_Saved data entries_
# # #

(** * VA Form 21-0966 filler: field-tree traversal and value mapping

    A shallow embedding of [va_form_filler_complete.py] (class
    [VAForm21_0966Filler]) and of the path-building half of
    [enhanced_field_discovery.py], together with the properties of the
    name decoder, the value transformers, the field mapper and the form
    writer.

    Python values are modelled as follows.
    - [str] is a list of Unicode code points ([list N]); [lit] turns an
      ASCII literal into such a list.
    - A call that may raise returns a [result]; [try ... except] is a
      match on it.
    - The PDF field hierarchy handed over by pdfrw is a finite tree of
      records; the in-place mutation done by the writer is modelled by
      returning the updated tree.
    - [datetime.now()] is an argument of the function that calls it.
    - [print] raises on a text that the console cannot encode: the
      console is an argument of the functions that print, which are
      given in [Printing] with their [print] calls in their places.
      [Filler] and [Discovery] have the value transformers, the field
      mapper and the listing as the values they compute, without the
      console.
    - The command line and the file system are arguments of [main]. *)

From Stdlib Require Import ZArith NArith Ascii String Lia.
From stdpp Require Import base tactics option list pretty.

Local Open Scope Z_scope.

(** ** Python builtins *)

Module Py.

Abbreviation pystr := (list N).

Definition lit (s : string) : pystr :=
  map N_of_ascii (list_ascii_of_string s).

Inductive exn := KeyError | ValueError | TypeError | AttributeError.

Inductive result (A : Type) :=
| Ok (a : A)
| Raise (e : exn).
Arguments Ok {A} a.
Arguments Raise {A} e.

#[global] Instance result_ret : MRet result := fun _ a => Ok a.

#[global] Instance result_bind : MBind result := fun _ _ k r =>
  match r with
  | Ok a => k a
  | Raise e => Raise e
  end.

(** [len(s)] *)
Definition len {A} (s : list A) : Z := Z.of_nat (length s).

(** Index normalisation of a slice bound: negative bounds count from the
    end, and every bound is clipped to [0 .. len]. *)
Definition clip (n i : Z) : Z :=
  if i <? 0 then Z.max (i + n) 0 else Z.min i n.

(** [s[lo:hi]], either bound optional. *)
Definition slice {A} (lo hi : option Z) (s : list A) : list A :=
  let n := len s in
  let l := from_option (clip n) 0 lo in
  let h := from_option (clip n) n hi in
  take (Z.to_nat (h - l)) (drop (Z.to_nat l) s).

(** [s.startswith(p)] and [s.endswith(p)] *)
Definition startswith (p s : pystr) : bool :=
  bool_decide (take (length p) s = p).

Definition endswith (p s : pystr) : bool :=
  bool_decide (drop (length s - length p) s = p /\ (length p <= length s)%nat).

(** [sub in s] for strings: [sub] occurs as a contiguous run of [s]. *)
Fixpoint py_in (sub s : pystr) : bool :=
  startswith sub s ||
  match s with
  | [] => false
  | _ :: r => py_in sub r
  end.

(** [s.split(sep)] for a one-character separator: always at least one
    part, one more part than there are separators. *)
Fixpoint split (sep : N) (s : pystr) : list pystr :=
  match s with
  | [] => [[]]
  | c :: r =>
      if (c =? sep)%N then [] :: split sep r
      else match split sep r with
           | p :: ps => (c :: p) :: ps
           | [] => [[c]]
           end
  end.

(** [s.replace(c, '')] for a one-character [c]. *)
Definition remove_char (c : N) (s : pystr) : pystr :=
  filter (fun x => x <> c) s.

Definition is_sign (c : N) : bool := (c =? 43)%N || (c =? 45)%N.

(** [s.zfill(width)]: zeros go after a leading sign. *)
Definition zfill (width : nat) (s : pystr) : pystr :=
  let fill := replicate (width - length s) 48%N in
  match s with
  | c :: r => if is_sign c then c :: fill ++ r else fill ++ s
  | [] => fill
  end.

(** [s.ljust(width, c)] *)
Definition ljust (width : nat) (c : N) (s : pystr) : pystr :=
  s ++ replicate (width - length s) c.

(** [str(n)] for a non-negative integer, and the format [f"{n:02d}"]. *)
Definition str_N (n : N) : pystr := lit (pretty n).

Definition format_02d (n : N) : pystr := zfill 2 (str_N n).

# # #

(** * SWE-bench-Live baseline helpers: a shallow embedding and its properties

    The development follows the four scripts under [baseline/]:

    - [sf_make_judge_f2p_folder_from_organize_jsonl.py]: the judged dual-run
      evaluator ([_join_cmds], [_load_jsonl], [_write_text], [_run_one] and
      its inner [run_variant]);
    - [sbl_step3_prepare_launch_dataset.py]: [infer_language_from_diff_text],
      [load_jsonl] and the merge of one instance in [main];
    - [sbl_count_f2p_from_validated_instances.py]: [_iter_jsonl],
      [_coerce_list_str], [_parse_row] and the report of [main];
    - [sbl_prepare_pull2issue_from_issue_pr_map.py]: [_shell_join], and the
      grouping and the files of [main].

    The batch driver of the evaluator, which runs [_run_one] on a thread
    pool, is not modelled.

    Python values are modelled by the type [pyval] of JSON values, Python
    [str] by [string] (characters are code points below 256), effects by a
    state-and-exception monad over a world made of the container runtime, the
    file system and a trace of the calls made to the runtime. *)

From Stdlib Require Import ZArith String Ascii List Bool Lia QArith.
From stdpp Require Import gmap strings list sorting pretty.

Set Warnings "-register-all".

# # #

When a line of the entries contains the word "result", it counts toward the total; reply with that total alone.

4